** TASK ITEM **
Give back exactly the stretch of data below from the line holding "- rewrite (upd_lookup _ _ _ (freshDir" through the line holding "destruct (foldl_seq linkEmptyPrev", both ends included, and leave the remaining lines out.

━━━━━ DATASET ENTRIES ━━━━━

(* ===== verification/DirInit.v ===== *)
(** * Directory initialisation

    [linkEmptyDirs] and [Init] of [cache/dir_manager.go] produce a segment
    whose every non-head slot is on one free chain. *)

From S2P Require Import Prelude Hash Dir Doc DirTrie DirManager DirChain DirOps DirRemove DirSpec.

(** The links of slot [i] in a fresh segment of [nb] buckets. *)
Definition freshNext (nb i : nat) : nat :=
  if decide (i mod depth = 0)%nat then 0%nat
  else if decide (i mod depth = 3)%nat then
    if decide (i / depth = nb - 1)%nat then 0%nat else (i + 2)%nat
  else (i + 1)%nat.
Definition freshPrev (i : nat) : nat :=
  if decide (i mod depth = 0)%nat then 0%nat
  else if decide (i mod depth = 1)%nat then
    if decide (i / depth = 0)%nat then 0%nat else (i - 2)%nat
  else (i - 1)%nat.

Lemma slot_divmod b j : (j < 4)%nat -> ((b * depth + j) mod depth = j /\ (b * depth + j) / depth = b)%nat.
Proof.
  intros Hj. unfold depth. rewrite (Nat.add_comm (b * 4)). split.
  - rewrite Nat.Div0.mod_add. by apply Nat.mod_small.
  - rewrite Nat.div_add by lia. rewrite Nat.div_small by lia. lia.
Qed.
Lemma slot_cases i : exists b j, (i = b * depth + j /\ j < 4)%nat.
Proof.
  exists (i / depth)%nat, (i mod depth)%nat. unfold depth. split; [|by apply Nat.mod_upper_bound].
  rewrite Nat.mul_comm. by apply Nat.div_mod.
Qed.

Lemma freshNext_slot nb b j : (j < 4)%nat ->
  freshNext nb (b * depth + j) = match j with
    | 0 => 0 | 3 => if decide (b = nb - 1)%nat then 0 else b * depth + 5 | _ => b * depth + j + 1 end%nat.
Proof.
  intros Hj. unfold freshNext. destruct (slot_divmod b j Hj) as [-> ->].
  destruct j as [|[|[|[|j]]]]; cbn -[Nat.mul]; try lia; try done.
  rewrite decide_False, decide_True by done. destruct (decide _); [done|]. lia.
Qed.
Lemma freshPrev_slot b j : (j < 4)%nat ->
  freshPrev (b * depth + j) = match j with
    | 0 => 0 | 1 => if decide (b = 0)%nat then 0 else b * depth + 1 - 2 | _ => b * depth + j - 1 end%nat.
Proof.
  intros Hj. unfold freshPrev. destruct (slot_divmod b j Hj) as [-> ->].
  destruct j as [|[|[|[|j]]]]; cbn -[Nat.mul]; try lia; done.
Qed.

(** Three writes into the non-head slots of one bucket. *)
Lemma write3_lookup (ds : list Dir) (b : nat) d1 d2 d3 i :
  (b * depth + 3 < length ds)%nat ->
  <[(b * depth + 3)%nat := d3]> (<[(b * depth + 2)%nat := d2]> (<[(b * depth + 1)%nat := d1]> ds)) !! i =
    if decide (i = b * depth + 1)%nat then Some d1
    else if decide (i = b * depth + 2)%nat then Some d2
    else if decide (i = b * depth + 3)%nat then Some d3 else ds !! i.
Proof.
  intros H. rewrite !lookup_insert_cases by (rewrite ?length_insert; lia).
  repeat case_decide; try lia; done.
Qed.

Definition freshDir (nb : nat) (withPrev : bool) (i : nat) : Dir :=
  mkDir 0 0 (if withPrev then Z.of_nat (freshPrev i) else 0) (Z.of_nat (freshNext nb i)) 0.

Lemma fresh_head nb w b : freshDir nb w (b * depth) = emptyDir.
Proof.
  unfold freshDir. rewrite <- (Nat.add_0_r (b * depth)), freshNext_slot, freshPrev_slot by lia. by destruct w.
Qed.

(** [ds] agrees with [f] below bucket [k] and with [g] from there on. *)
Definition split_at (nb k : nat) (f g : nat -> Dir) (ds : list Dir) : Prop :=
  length ds = (nb * depth)%nat /\
  forall i, (i < nb * depth)%nat -> ds !! i = Some (if decide (i < k * depth)%nat then f i else g i).

Lemma split_at_step nb k f g ds d3 :
  (k < nb)%nat -> split_at nb k f g ds -> f (k * depth)%nat = g (k * depth)%nat -> d3 = f (k * depth + 3)%nat ->
  split_at nb (S k) f g
    (<[(k * depth + 3)%nat := d3]> (<[(k * depth + 2)%nat := f (k * depth + 2)%nat]>
      (<[(k * depth + 1)%nat := f (k * depth + 1)%nat]> ds))).
Proof.
  intros Hk [L H] H0 ->. split; [by rewrite !length_insert|]. intros i Hi. unfold depth in *.
  rewrite (write3_lookup ds k) by (unfold depth; lia). unfold depth.
  repeat (case_decide; [subst; rewrite decide_True by lia; done|]). rewrite H by done.
  destruct (decide (i < k * 4)%nat).
  - by rewrite decide_True by lia.
  - destruct (decide (i = k * 4)%nat) as [->|]; [rewrite decide_True by lia; by rewrite H0|].
    by rewrite decide_False by lia.
Qed.

Lemma linkEmptyNext_step nb k ds :
  (k < nb)%nat -> Z.of_nat (nb * depth) <= 65536 ->
  split_at nb k (freshDir nb false) (fun _ => emptyDir) ds ->
  exists ds', linkEmptyNext nb ds k = Some ds' /\
    split_at nb (S k) (freshDir nb false) (fun _ => emptyDir) ds'.
Proof.
  intros Hk Hb S0. pose proof S0 as [L H]. unfold depth in *.
  assert (forall j, (0 < j < 4)%nat -> ds !! (k * 4 + j)%nat = Some emptyDir) as He.
  { intros j Hj. rewrite H by lia. by rewrite decide_False by lia. }
  assert (forall j, (j <= 5)%nat -> (k * 4 + j < nb * 4)%nat -> link (k * 4 + j) = Z.of_nat (k * 4 + j)) as Hl.
  { intros j Hj Hx. eapply link_small; [|exact Hb]. done. }
  unfold linkEmptyNext. cbn [foldl]. unfold depth. cbn [mbind option_bind].
  rewrite (upd_lookup _ _ _ emptyDir) by (apply He; lia). cbn [mbind option_bind].
  rewrite (upd_lookup _ _ _ emptyDir).
  2: { rewrite list_lookup_insert_ne by lia. apply He. lia. }
  cbn [mbind option_bind]. replace (k * 4 + 1 + 1)%nat with (k * 4 + 2)%nat by lia.
  replace (k * 4 + 2 + 1)%nat with (k * 4 + 3)%nat by lia. replace (k * 4 + 4 - 1)%nat with (k * 4 + 3)%nat by lia.
  rewrite !Hl by lia.
  pose proof (split_at_step nb k _ _ ds (freshDir nb false (k * 4 + 3)%nat) Hk S0
    (fresh_head nb false k) eq_refl) as St. unfold depth in St.
  pose proof (freshNext_slot nb k) as Hfn. unfold depth in Hfn.
  assert (forall j, setNext emptyDir (Z.of_nat (freshNext nb (k * 4 + j))) = freshDir nb false (k * 4 + j)) as Hset by done.
  pose proof (Hset 1%nat) as E1. pose proof (Hset 2%nat) as E2. pose proof (Hset 3%nat) as E3.
  rewrite Hfn in E1, E2, E3 by lia.
  replace (k * 4 + 2 + 1)%nat with (k * 4 + 3)%nat in E2 by lia.
  replace (k * 4 + 1 + 1)%nat with (k * 4 + 2)%nat in E1 by lia. rewrite E1, E2.
  destruct (decide (k = nb - 1)%nat) as [E|E].
  - eexists; split; [done|].
    match type of St with split_at _ _ _ _ (<[?j := ?d]> ?l) => replace l with (<[j := d]> l) at 1; [exact St|] end.
    apply list_insert_id. rewrite !list_lookup_insert_ne by lia. rewrite He by lia. by rewrite <- E3.
  - rewrite (upd_lookup _ _ _ emptyDir).
    2: { rewrite !list_lookup_insert_ne by lia. apply He. lia. }
    eexists; split; [done|]. replace (k * 4 + 3 + 2)%nat with (k * 4 + 5)%nat by lia.
    rewrite Hl, E3 by lia. exact St.
Qed.

Lemma linkEmptyPrev_step nb k ds :
  (k < nb)%nat -> Z.of_nat (nb * depth) <= 65536 ->
  split_at nb k (freshDir nb true) (freshDir nb false) ds ->
  exists ds', linkEmptyPrev ds k = Some ds' /\ split_at nb (S k) (freshDir nb true) (freshDir nb false) ds'.
Proof.
  intros Hk Hb S0. pose proof S0 as [L H]. unfold depth in *.
  assert (forall j, (0 < j < 4)%nat -> ds !! (k * 4 + j)%nat = Some (freshDir nb false (k * 4 + j))) as He.
  { intros j Hj. rewrite H by lia. by rewrite decide_False by lia. }
  assert (forall j, (j < nb * 4)%nat -> link j = Z.of_nat j) as Hl.
  { intros j Hj. eapply link_small; [|exact Hb]. done. }
  unfold linkEmptyPrev. cbn [foldl]. unfold depth. cbn [mbind option_bind].
  rewrite (upd_lookup _ _ _ _ (He 3%nat ltac:(lia))). cbn [mbind option_bind].
  rewrite (upd_lookup _ _ _ (freshDir nb false (k * 4 + 2))).
  2: { rewrite list_lookup_insert_ne by lia. apply He. lia. }
  cbn [mbind option_bind]. rewrite !Hl by lia.
  pose proof (freshPrev_slot k) as Hfp. unfold depth in Hfp.
  pose proof (split_at_step nb k _ _ ds (freshDir nb true (k * 4 + 3)%nat) Hk S0
    ltac:(by rewrite !fresh_head) eq_refl) as St. unfold depth in St.
  assert (forall j, (0 < j < 4)%nat -> setPrev (freshDir nb false (k * 4 + j)) (Z.of_nat (freshPrev (k * 4 + j)))
    = freshDir nb true (k * 4 + j)) as Hset by done.
  pose proof (Hset 1%nat ltac:(lia)) as E1. pose proof (Hset 2%nat ltac:(lia)) as E2. pose proof (Hset 3%nat ltac:(lia)) as E3.
  rewrite Hfp in E1, E2, E3 by lia. rewrite E2, E3.
  rewrite (list_insert_insert_ne ds _ (k * 4 + 1)%nat) in St by lia.
  rewrite (list_insert_insert_ne _ (k * 4 + 3)%nat (k * 4 + 1)%nat) in St by lia.
  rewrite (list_insert_insert_ne _ (k * 4 + 3)%nat (k * 4 + 2)%nat) in St by lia.
  destruct (decide (k = 0)%nat) as [E|E].
  - eexists; split; [done|].
    match type of St with split_at _ _ _ _ (<[?j := ?d]> ?l) => replace l with (<[j := d]> l) at 1; [exact St|] end.
    apply list_insert_id. rewrite !list_lookup_insert_ne by lia. rewrite He by lia. by rewrite <- E1.
  - rewrite (upd_lookup _ _ _ (freshDir nb false (k * 4 + 1))).
    2: { rewrite !list_lookup_insert_ne by lia. apply He. lia. }
    eexists; split; [done|]. rewrite E1. exact St.
Qed.

Lemma lookup_repeat {A} (x y : A) n i : repeat x n !! i = Some y <-> y = x /\ (i < n)%nat.
Proof.
  assert (repeat x n = replicate n x) as -> by (induction n; cbn; congruence). apply lookup_replicate.
Qed.

Lemma foldl_seq {A} (step : A -> nat -> option A) (P : nat -> A -> Prop) nb a :
  (forall k a, (k < nb)%nat -> P k a -> exists a', step a k = Some a' /\ P (S k) a') -> P 0%nat a ->
  exists a', foldl (fun acc b => a ← acc; step a b) (Some a) (seq 0 nb) = Some a' /\ P nb a'.
Proof.
  intros Hs H0. cut (forall k, (k <= nb)%nat ->
    exists a', foldl (fun acc b => a ← acc; step a b) (Some a) (seq 0 k) = Some a' /\ P k a').
  { intros H. by apply H. }
  induction k as [|k IH]; intros Hk; [by exists a|]. destruct IH as (a' & E & HP); [lia|].
  rewrite seq_S, foldl_app, E. cbn. by apply Hs.
Qed.

Lemma linkEmptyDirs_spec nb :
  Z.of_nat (nb * depth) <= 65536 ->
  exists ds, linkEmptyDirs (repeat emptyDir (nb * depth)) = Some (Ok ds) /\ length ds = (nb * depth)%nat /\
    forall i, (i < nb * depth)%nat -> ds !! i = Some (freshDir nb true i).
Proof.
  intros Hb. unfold linkEmptyDirs. rewrite repeat_length. rewrite decide_True by apply Nat.Div0.mod_mul.
  rewrite Nat.div_mul by done. cbn zeta.
  destruct (foldl_seq (linkEmptyNext nb) (fun k => split_at nb k (freshDir nb false) (fun _ => emptyDir)) nb
    (repeat emptyDir (nb * depth))) as (ds1 & -> & [L1 H1]).
  { intros k ds Hk. by apply linkEmptyNext_step. }
  { split; [apply repeat_length|]. intros i Hi. rewrite decide_False by lia. by apply lookup_repeat. }
  cbn [mbind option_bind].
  destruct (foldl_seq linkEmptyPrev (fun k => split_at nb k (freshDir nb true) (freshDir nb false)) nb ds1)
    as (ds2 & -> & [L2 H2]).
  { intros k ds Hk. by apply linkEmptyPrev_step. }
  { split; [done|]. intros i Hi. rewrite H1, decide_True by done. by rewrite decide_False by lia. }
  cbn [mbind option_bind]. exists ds2. split_and!; [done..|]. intros i Hi. by rewrite H2, decide_True by done.
Qed.

Lemma fresh_fseg nb ds k :
  (forall i, (i < nb * depth)%nat -> ds !! i = Some (freshDir nb true i)) -> (k <= nb)%nat ->
  fseg ds 0 (slots k) (if decide (k = nb) then 0%nat else (k * depth + 1)%nat) /\
  default 0%nat (last (slots k)) = (if decide (k = 0)%nat then 0 else k * depth - 1)%nat.
Proof.
  intros H. induction k as [|k IH]; intros Hk; [done|]. destruct IH as [IH IHl]; [lia|].
  rewrite decide_False in IH by lia. rewrite slots_S. split.
  - apply fseg_app. cbn [hd]. split; [done|]. rewrite IHl.
    assert (forall j, (0 < j < 4)%nat -> ds !! (k * depth + j)%nat = Some (freshDir nb true (k * depth + j))) as He.
    { intros j Hj. apply H. unfold depth. lia. }
    cbn [fseg hd]. split_and!; [eexists; split_and!; [apply He; lia|done| |]..|done]; cbn [freshDir prev next raw2 raw3];
      rewrite ?freshPrev_slot, ?freshNext_slot by lia.
    + unfold depth. destruct (decide (k = 0)%nat); lia.
    + f_equal. lia.
    + f_equal. lia.
    + f_equal. lia.
    + f_equal. lia.
    + unfold depth. destruct (decide (k = nb - 1)%nat), (decide (S k = nb)); lia.
  - rewrite last_app. cbn. rewrite decide_False by done. unfold depth. lia.
Qed.

Definition freshViews (nb : nat) : list (list Entry) := repeat [] nb.

Lemma initSegment_spec nb :
  (0 < nb)%nat -> Z.of_nat (nb * depth) <= 65536 ->
  exists s, initSegment (nb * depth) = Some s /\ seg_abs s (freshViews nb) /\ freeStart s = 1 /\
    length (dirs s) = (nb * depth)%nat.
Proof.
  intros Hnb Hb. destruct (linkEmptyDirs_spec nb Hb) as (ds & E & L & H).
  unfold initSegment. rewrite E. cbn [mbind option_bind]. eexists; split; [done|]. split; [|done].
  assert (forall i d, ds !! i = Some d -> offset d = 0) as Hfree.
  { intros i d Hd. pose proof (lookup_lt_Some _ _ _ Hd) as Hlt. rewrite H in Hd by lia. by injection Hd as <-. }
  destruct (fresh_fseg nb ds nb H ltac:(done)) as [Hs _]. rewrite decide_True in Hs by done.
  exists (repeat [] nb), (slots nb). split.
  - unfold seg_wf; cbn. split_and!.
    + by rewrite repeat_length.
    + apply Forall_lookup. intros i d Hd. pose proof (lookup_lt_Some _ _ _ Hd) as Hlt. rewrite L in Hlt.
      rewrite H in Hd by done. injection Hd as <-.
      assert (freshPrev i <= i /\ freshNext nb i < nb * depth)%nat as [Hp Hn].
      { destruct (slot_cases i) as (b & j & -> & Hj). rewrite freshPrev_slot, freshNext_slot by done.
        unfold depth in *. destruct j as [|[|[|[|j]]]]; repeat case_decide; lia. }
      unfold dir_ok, fits; cbn. lia.
    + split.
      * rewrite L, repeat_length. apply Nat.mul_comm.
      * by rewrite L.
      * intros b c Hc. apply lookup_repeat in Hc as [-> Hb']. split; [|done]. exists emptyDir.
        rewrite H by (unfold depth; lia). by rewrite fresh_head.
      * assert (concat (repeat (A := list nat) [] nb) = []) as -> by (clear; induction nb; auto). constructor.
      * intros i d _ Hd Ho. by apply Hfree in Hd.
    + split.
      * done.
      * apply Forall_forall. intros i Hi. by apply elem_of_slots in Hi as [? _].
      * destruct nb; [lia|]. done.
      * intros i d Hi Hd _. apply elem_of_slots. split; [done|]. apply lookup_lt_Some in Hd. unfold depth in *. lia.
  - unfold views, freshViews. generalize (mkSegment ds 1 (repeat noIdentity (nb * depth))). clear. intros s.
    induction nb as [|n IH]; [done|]. cbn. f_equal. exact IH.
Qed.
(** ** Bucket chains *)

Lemma validateChain_sound fuel ds bucket i seen seen' :
  length seen = length ds -> Forall dir_ok ds -> (i = bucket \/ seen !! bucket = Some true) ->
  validateChain fuel ds bucket i seen = Ok seen' ->
  exists l, useg ds (i :: l) 0 /\ Forall nonhead l /\ (i = bucket \/ nonhead i) /\ marks seen (i :: l) seen'.
Proof.
  revert i seen. induction fuel as [|fuel IH]; intros i seen L Hok Hb; cbn [validateChain]; [done|].
  destruct (ds !! i) as [d|] eqn:Hd; [|done]. destruct (seen !! i) as [[]|] eqn:Hs; [done| |done].
  destruct (negb (i =? bucket)%nat && (i mod depth =? 0)%nat) eqn:E1; [done|].
  destruct (offset d =? 0) eqn:Eo; [done|]. b2p.
  assert (i = bucket \/ nonhead i) as Hi.
  { apply andb_false_iff in E1 as [E1|E1]; [left|right; by apply mod_nonhead].
    apply negb_false_iff, Nat.eqb_eq in E1. done. }
  assert (<[i := true]> seen !! bucket = Some true) as Hb'.
  { destruct (decide (i = bucket)) as [->|]; [apply list_lookup_insert_eq; by eapply lookup_lt_Some|].
    rewrite list_lookup_insert_ne by done. naive_solver. }
  destruct (next d =? 0) eqn:En; b2p.
  - intros [= <-]. exists []. cbn. split_and!; [exists d; by split_and!|done|constructor|done|].
    apply marks_cons; [done|apply marks_nil].
  - intros Hv. destruct (IH (ix (next d)) (<[i := true]> seen)) as (l & Hu & Fl & Hn & M);
      [by rewrite length_insert|done|auto|done|].
    destruct (marks_cons_inv _ _ _ _ M) as [Hnew _].
    assert (nonhead (ix (next d))) as Hnh by (destruct Hn as [Hn|]; [rewrite Hn in Hnew; congruence|done]).
    exists (ix (next d) :: l). split_and!; [|by constructor|done|by apply marks_cons].
    split; [|done]. exists d. split_and!; [done|done|]. cbn. unfold ix.
    pose proof (dir_ok_next d (dir_ok_lookup _ _ _ Hok Hd)) as Hf. unfold fits in Hf. lia.
Qed.

Lemma validateChain_complete fuel ds bucket i l seen seen' :
  useg ds (i :: l) 0 -> Forall nonhead l -> (i = bucket \/ nonhead i) -> marks seen (i :: l) seen' ->
  length seen = length ds -> (length l < fuel)%nat -> validateChain fuel ds bucket i seen = Ok seen'.
Proof.
  revert i l seen. induction fuel as [|fuel IH]; intros i l seen Hu Fl Hi M L Hf; [lia|].
  destruct Hu as [(d & Hd & Ho & Hn) Hu]. apply marks_cons_inv in M as [Hs M]. cbn [validateChain].
  rewrite Hd, Hs.
  assert (negb (i =? bucket)%nat && (i mod depth =? 0)%nat = false) as ->.
  { destruct Hi as [->|Hi]; [by rewrite Nat.eqb_refl|]. apply mod_nonhead in Hi. rewrite Hi. apply andb_false_r. }
  apply Z.eqb_neq in Ho. rewrite Ho. destruct l as [|j l]; cbn [hd] in Hn.
  - rewrite Hn. cbn. by rewrite (marks_nil_inv _ _ M).
  - apply Forall_cons in Fl as [Hj Fl]. pose proof (nonhead_nonzero j Hj).
    assert ((next d =? 0) = false) as -> by (apply Z.eqb_neq; lia). rewrite Hn, ix_nat.
    apply (IH j l); [done|done|by right|done|by rewrite length_insert|cbn in Hf; lia].
Qed.

(** The state after the first [k] buckets. *)
Definition validating (ds : list Dir) (k : nat) (chs : list (list nat)) (seen : list bool) : Prop :=
  length chs = k /\ (forall b c, chs !! b = Some c -> bucket_wf ds b c) /\
  marks (repeat false (length ds)) (concat chs) seen.

Lemma validateBucket_sound ds k chs seen seen' :
  Forall dir_ok ds -> (k * depth < length ds)%nat -> validating ds k chs seen ->
  validateBucket ds (Ok seen) k = Ok seen' -> exists c, validating ds (S k) (chs ++ [c]) seen'.
Proof.
  intros Hok Hk (L & Hb & M) Hv.
  assert (length seen = length ds) as Ls by (destruct M as [-> _]; apply repeat_length).
  cut (exists c, bucket_wf ds k c /\ marks seen c seen').
  { intros (c & Hc & Mc). exists c. split_and!; [rewrite length_app; cbn; lia| |].
    - intros b c' Hl. apply lookup_app_Some in Hl as [Hl|[Hge Hl]]; [auto|].
      apply list_lookup_singleton_Some in Hl as [Hl <-]. assert (b = k) as -> by lia. done.
    - rewrite concat_app. cbn. rewrite app_nil_r. by eapply marks_app. }
  unfold validateBucket in Hv. cbn [mbind result_bind] in Hv.
  destruct (ds !! (k * depth)%nat) as [d|] eqn:Hd; [|apply lookup_ge_None in Hd; lia].
  destruct (offset d =? 0) eqn:Eo; b2p.
  - destruct (next d =? 0) eqn:En; b2p; [|done]. injection Hv as <-. exists []. split; [|apply marks_nil].
    split; [|done]. exists d. done.
  - apply validateChain_sound in Hv as (l & Hu & Fl & _ & Mc); [|done|done|by left].
    exists (k * depth :: l)%nat. split; [|done]. split; done.
Qed.

Lemma validateBucket_complete ds b c seen seen' :
  bucket_wf ds b c -> NoDup c -> marks seen c seen' -> length seen = length ds ->
  validateBucket ds (Ok seen) b = Ok seen'.
Proof.
  intros [Hh Hu] N M L. unfold validateBucket. cbn [mbind result_bind]. destruct c as [|i l].
  - destruct Hh as (d & Hd & Ho & Hn). rewrite Hd, Ho, Hn. cbn. by rewrite (marks_nil_inv _ _ M).
  - destruct Hh as [-> Fl]. pose proof (chain_length _ _ _ Hu N) as Hl. cbn in Hl.
    destruct (Hu) as [(d & Hd & Ho & _) _]. rewrite Hd. apply Z.eqb_neq in Ho. rewrite Ho.
    apply (validateChain_complete _ _ _ _ l); [done|done|by left|done|done|lia].
Qed.

(** ** The free chain *)

Lemma validateFree_sound fuel ds free prv seen seen' :
  length seen = length ds -> Forall dir_ok ds -> fits 16 free ->
  validateFree fuel ds free (Z.of_nat prv) seen = Ok seen' ->
  exists fl, fseg ds prv fl 0 /\ Forall nonhead fl /\ free = Z.of_nat (hd 0%nat fl) /\ marks seen fl seen'.
Proof.
  revert free prv seen. induction fuel as [|fuel IH]; intros free prv seen L Hok Hf; cbn [validateFree].
  { destruct (free =? 0) eqn:E; b2p; [|done]. intros [= <-]. exists []. split_and!; [done|constructor|done|apply marks_nil]. }
  destruct (free =? 0) eqn:E; b2p.
  { intros [= <-]. exists []. split_and!; [done|constructor|done|apply marks_nil]. }
  destruct (ds !! ix free) as [d|] eqn:Hd; [|done]. destruct (seen !! ix free) as [[]|] eqn:Hs; [done| |done].
  destruct (_ || _) eqn:Ec; [done|]. b2p. intros Hv.
  assert (free = Z.of_nat (ix free)) as Hfx by (unfold ix, fits in *; lia).
  rewrite Hfx in Hv at 1.
  apply IH in Hv as (fl & Hs' & Fl & Hn & M); [|by rewrite length_insert|done|by eauto with dirs].
  exists (ix free :: fl). split_and!; [|constructor; [by apply mod_nonhead|done]|done|by apply marks_cons].
  split; [|done]. exists d. done.
Qed.
Lemma deleted_same dm A key : dm_abs dm A -> found dm key = None -> deleted dm A key dm.
Proof. intros HA Hf. exists A. split_and!; try done. Qed.

Lemma unique_tags_bucket A seg a b l :
  unique_tags A -> A !! seg = Some a -> a !! b = Some l -> NoDup (tags l).
Proof.
  unfold unique_tags. rewrite Forall_lookup. intros H Ha Hl. specialize (H _ _ Ha).
  rewrite Forall_lookup in H. eauto.
Qed.

Lemma dirDelete_deleted dm A key t seg b s a l :
  dm_abs dm A -> hashPosition dm key = (t, seg, b) -> Segs dm !! seg = Some s -> A !! seg = Some a ->
  seg_abs s a -> a !! b = Some l ->
  exists s' i, dirDelete s t b = Some (s', i) /\
    deleted dm A key (setSegs dm (<[seg := s']> (Segs dm))).
Proof.
  intros HA Hp Hseg Ha Habs Hl.
  destruct (dirDelete_abs s a b l t Habs Hl) as (s' & i & a' & o & E & Habs' & -> & Ho).
  exists s', i. split; [done|]. set (a' := clobber o _) in *. exists (<[seg := a']> A).
  assert (seg < length A)%nat as Hsl by (by eapply lookup_lt_Some).
  assert (dm_abs (setSegs dm (<[seg := s']> (Segs dm))) (<[seg := a']> A)) as HA'.
  { pose proof HA as (nb & Hnb & Eb & _ & _ & F). eapply dm_abs_insert; [done|exact Hnb|done|done|].
    unfold a'. rewrite clobber_length, length_insert.
    destruct (Forall2_lookup_lr _ _ _ _ _ _ F Hseg Ha) as [_ <-]. done. }
  split_and!; [done|done|]. intros (s2 & Hs2 & Hf). rewrite Hp in Hs2. cbn in Hs2.
  assert (s2 = s) as -> by congruence. destruct (Ho Hf) as [-> _]. cbn in a'.
  assert (a' !! b = Some (removeTag t l)) as Hb'.
  { unfold a'. apply list_lookup_insert_eq. by eapply lookup_lt_Some. }
  split.
  - intros Hu. split.
    + rewrite (found_abs _ _ _ HA'), hashPosition_setSegs, Hp, (alookup_in _ _ _ _ _ _ _ Hsl Hb').
      rewrite find_remove_same; [done|]. by eapply unique_tags_bucket.
    + apply Forall_insert; [done|]. apply Forall_insert.
      * unfold unique_tags in Hu. rewrite Forall_lookup in Hu. eauto.
      * apply NoDup_tags_removeTag. by eapply unique_tags_bucket.
  - intros key' Hne. rewrite (found_abs _ _ _ HA'), (found_abs _ _ _ HA), hashPosition_setSegs.
    destruct (hashPosition dm key') as [[t' seg'] b'].
    destruct (decide (seg' = seg)) as [->|]; [|by apply alookup_insert_ne].
    destruct (decide (b' = b)) as [->|Hbb].
    + rewrite (alookup_in _ _ _ _ _ _ _ Hsl Hb'). unfold alookup; cbn [fst snd]. rewrite Ha.
      cbn [mbind option_bind]. rewrite Hl. cbn [mbind option_bind]. rewrite find_remove_other; [done|]. congruence.
    + apply (alookup_bucket _ _ a); [done|]. unfold a'. by rewrite list_lookup_insert_ne.
Qed.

━━━━━

** SOLUTION TO THE EXERCISE **
  - rewrite (upd_lookup _ _ _ (freshDir nb false (k * 4 + 1))).
    2: { rewrite !list_lookup_insert_ne by lia. apply He. lia. }
    eexists; split; [done|]. rewrite E1. exact St.
Qed.

Lemma lookup_repeat {A} (x y : A) n i : repeat x n !! i = Some y <-> y = x /\ (i < n)%nat.
Proof.
  assert (repeat x n = replicate n x) as -> by (induction n; cbn; congruence). apply lookup_replicate.
Qed.

Lemma foldl_seq {A} (step : A -> nat -> option A) (P : nat -> A -> Prop) nb a :
  (forall k a, (k < nb)%nat -> P k a -> exists a', step a k = Some a' /\ P (S k) a') -> P 0%nat a ->
  exists a', foldl (fun acc b => a ← acc; step a b) (Some a) (seq 0 nb) = Some a' /\ P nb a'.
Proof.
  intros Hs H0. cut (forall k, (k <= nb)%nat ->
    exists a', foldl (fun acc b => a ← acc; step a b) (Some a) (seq 0 k) = Some a' /\ P k a').
  { intros H. by apply H. }
  induction k as [|k IH]; intros Hk; [by exists a|]. destruct IH as (a' & E & HP); [lia|].
  rewrite seq_S, foldl_app, E. cbn. by apply Hs.
Qed.

Lemma linkEmptyDirs_spec nb :
  Z.of_nat (nb * depth) <= 65536 ->
  exists ds, linkEmptyDirs (repeat emptyDir (nb * depth)) = Some (Ok ds) /\ length ds = (nb * depth)%nat /\
    forall i, (i < nb * depth)%nat -> ds !! i = Some (freshDir nb true i).
Proof.
  intros Hb. unfold linkEmptyDirs. rewrite repeat_length. rewrite decide_True by apply Nat.Div0.mod_mul.
  rewrite Nat.div_mul by done. cbn zeta.
  destruct (foldl_seq (linkEmptyNext nb) (fun k => split_at nb k (freshDir nb false) (fun _ => emptyDir)) nb
    (repeat emptyDir (nb * depth))) as (ds1 & -> & [L1 H1]).
  { intros k ds Hk. by apply linkEmptyNext_step. }
  { split; [apply repeat_length|]. intros i Hi. rewrite decide_False by lia. by apply lookup_repeat. }
  cbn [mbind option_bind].
  destruct (foldl_seq linkEmptyPrev (fun k => split_at nb k (freshDir nb true) (freshDir nb false)) nb ds1)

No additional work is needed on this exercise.